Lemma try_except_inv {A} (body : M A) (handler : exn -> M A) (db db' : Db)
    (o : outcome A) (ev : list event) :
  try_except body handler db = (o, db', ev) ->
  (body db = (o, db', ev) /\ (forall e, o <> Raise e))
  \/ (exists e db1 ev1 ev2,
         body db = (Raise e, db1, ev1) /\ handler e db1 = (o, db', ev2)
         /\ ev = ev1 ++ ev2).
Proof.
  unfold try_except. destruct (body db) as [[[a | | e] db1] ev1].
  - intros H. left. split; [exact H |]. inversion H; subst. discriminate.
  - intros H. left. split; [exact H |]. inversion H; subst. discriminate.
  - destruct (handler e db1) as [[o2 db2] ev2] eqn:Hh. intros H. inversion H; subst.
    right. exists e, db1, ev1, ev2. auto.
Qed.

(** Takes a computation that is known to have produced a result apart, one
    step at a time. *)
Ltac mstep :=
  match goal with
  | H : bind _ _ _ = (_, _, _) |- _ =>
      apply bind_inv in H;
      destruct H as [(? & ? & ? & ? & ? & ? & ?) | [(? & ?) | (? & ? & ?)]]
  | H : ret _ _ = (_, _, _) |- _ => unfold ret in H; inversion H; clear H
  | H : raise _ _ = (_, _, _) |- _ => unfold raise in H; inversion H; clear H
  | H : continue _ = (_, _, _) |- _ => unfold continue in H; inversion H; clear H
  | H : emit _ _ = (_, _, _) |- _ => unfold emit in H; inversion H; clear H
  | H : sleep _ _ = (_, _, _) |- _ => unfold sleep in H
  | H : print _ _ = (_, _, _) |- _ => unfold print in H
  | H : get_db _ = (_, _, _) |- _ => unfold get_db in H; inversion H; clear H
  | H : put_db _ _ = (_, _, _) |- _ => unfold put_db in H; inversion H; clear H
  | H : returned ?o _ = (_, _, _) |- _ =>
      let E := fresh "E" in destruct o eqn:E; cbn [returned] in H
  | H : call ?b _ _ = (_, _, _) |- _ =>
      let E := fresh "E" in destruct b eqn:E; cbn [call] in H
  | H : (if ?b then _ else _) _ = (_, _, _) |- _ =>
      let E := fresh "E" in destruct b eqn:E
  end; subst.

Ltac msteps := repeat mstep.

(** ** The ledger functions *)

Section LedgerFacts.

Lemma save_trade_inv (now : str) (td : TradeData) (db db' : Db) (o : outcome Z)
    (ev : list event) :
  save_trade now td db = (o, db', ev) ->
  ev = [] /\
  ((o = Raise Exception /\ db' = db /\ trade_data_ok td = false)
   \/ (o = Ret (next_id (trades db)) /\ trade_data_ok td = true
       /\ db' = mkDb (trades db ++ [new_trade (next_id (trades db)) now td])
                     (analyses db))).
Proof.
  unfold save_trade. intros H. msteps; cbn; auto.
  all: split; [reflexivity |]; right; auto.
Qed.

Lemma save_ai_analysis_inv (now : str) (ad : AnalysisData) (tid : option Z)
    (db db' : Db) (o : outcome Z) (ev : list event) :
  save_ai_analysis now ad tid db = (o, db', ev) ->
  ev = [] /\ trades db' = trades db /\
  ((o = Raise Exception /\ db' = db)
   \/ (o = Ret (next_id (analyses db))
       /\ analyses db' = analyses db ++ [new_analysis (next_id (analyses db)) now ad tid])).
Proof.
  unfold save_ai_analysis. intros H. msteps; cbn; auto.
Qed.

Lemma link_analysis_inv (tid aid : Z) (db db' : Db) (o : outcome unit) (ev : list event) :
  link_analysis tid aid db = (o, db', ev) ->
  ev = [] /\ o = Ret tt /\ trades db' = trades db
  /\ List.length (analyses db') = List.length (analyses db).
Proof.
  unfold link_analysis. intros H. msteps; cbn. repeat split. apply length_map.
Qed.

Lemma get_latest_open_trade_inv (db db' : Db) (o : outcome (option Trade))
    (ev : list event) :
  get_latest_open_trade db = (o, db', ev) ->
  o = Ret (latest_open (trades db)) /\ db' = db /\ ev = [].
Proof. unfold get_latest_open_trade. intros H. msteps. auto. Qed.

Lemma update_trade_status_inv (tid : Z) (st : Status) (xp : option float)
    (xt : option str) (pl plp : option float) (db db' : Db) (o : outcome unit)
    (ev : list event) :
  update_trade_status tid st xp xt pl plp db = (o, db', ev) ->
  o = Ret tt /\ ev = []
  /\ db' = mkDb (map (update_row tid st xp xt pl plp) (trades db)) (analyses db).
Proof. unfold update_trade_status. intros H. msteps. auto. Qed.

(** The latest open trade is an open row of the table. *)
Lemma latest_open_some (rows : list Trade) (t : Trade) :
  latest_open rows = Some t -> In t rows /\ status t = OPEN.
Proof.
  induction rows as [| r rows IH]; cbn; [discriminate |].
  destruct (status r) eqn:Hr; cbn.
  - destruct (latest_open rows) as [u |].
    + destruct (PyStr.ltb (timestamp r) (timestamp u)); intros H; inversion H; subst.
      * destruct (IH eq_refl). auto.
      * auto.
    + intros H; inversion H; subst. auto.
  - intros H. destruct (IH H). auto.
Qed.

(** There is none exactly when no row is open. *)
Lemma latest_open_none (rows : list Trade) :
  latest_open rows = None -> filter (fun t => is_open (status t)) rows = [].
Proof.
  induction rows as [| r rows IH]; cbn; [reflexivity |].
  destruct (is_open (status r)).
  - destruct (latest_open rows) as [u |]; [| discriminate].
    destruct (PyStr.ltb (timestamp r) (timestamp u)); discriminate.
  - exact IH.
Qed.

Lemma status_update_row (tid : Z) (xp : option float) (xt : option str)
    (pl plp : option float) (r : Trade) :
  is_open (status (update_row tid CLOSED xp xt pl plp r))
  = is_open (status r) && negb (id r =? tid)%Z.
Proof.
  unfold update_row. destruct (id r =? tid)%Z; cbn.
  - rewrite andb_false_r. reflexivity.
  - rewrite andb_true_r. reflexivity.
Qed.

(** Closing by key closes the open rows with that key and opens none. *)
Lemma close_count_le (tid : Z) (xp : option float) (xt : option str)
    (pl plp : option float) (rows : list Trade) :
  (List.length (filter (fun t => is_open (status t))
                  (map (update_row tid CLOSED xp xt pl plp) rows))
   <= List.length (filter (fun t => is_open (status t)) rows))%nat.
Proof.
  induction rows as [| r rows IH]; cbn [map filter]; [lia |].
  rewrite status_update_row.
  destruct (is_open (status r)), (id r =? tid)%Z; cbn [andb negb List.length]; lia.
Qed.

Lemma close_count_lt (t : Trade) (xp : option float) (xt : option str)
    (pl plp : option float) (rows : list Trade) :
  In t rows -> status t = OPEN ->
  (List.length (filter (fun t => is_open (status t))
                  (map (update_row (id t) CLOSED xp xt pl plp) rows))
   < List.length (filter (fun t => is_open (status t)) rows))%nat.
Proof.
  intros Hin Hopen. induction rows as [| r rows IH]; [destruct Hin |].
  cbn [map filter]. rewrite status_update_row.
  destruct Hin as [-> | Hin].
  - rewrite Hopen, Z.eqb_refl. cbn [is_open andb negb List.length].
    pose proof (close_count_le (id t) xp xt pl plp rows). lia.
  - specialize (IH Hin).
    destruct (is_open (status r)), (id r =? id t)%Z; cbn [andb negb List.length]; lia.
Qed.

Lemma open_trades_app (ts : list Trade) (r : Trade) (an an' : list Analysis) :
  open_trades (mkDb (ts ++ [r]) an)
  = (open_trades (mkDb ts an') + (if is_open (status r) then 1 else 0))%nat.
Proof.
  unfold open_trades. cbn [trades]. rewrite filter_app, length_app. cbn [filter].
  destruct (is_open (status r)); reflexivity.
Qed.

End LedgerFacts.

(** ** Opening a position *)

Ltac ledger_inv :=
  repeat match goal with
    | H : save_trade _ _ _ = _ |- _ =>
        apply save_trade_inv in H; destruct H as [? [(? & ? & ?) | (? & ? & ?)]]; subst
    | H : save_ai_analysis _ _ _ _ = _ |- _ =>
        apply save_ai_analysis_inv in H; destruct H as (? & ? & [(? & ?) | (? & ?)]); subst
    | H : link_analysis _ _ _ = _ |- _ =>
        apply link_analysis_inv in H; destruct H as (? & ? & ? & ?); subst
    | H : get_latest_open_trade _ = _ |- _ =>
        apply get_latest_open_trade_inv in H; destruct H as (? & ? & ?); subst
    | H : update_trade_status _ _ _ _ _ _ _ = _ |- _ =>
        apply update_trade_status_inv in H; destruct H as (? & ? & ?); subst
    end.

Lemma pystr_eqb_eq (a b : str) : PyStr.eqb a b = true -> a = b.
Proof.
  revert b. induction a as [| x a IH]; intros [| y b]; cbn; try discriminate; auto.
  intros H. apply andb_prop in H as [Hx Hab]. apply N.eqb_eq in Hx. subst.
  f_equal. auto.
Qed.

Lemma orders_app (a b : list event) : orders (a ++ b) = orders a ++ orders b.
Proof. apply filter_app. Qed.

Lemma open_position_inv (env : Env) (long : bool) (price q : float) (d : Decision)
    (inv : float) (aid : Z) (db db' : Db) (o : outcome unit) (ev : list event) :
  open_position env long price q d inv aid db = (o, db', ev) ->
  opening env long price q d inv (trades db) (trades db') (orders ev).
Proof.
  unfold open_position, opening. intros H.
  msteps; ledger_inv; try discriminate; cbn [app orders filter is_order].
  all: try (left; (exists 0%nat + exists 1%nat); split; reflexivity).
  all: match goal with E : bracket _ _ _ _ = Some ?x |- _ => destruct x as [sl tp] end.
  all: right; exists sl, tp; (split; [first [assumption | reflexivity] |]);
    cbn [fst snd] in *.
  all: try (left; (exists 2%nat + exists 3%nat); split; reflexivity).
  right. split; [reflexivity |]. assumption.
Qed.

- Task item -
From the line containing "intros H. apply" to the last line of the data above, copy each line exactly and add nothing.

- Task response -
  intros H. apply andb_prop in H as [Hx Hab]. apply N.eqb_eq in Hx. subst.
  f_equal. auto.
Qed.

Lemma orders_app (a b : list event) : orders (a ++ b) = orders a ++ orders b.
Proof. apply filter_app. Qed.

Lemma open_position_inv (env : Env) (long : bool) (price q : float) (d : Decision)
    (inv : float) (aid : Z) (db db' : Db) (o : outcome unit) (ev : list event) :
  open_position env long price q d inv aid db = (o, db', ev) ->
  opening env long price q d inv (trades db) (trades db') (orders ev).
Proof.
  unfold open_position, opening. intros H.
  msteps; ledger_inv; try discriminate; cbn [app orders filter is_order].
  all: try (left; (exists 0%nat + exists 1%nat); split; reflexivity).
  all: match goal with E : bracket _ _ _ _ = Some ?x |- _ => destruct x as [sl tp] end.
  all: right; exists sl, tp; (split; [first [assumption | reflexivity] |]);
    cbn [fst snd] in *.
  all: try (left; (exists 2%nat + exists 3%nat); split; reflexivity).
  right. split; [reflexivity |]. assumption.
Qed.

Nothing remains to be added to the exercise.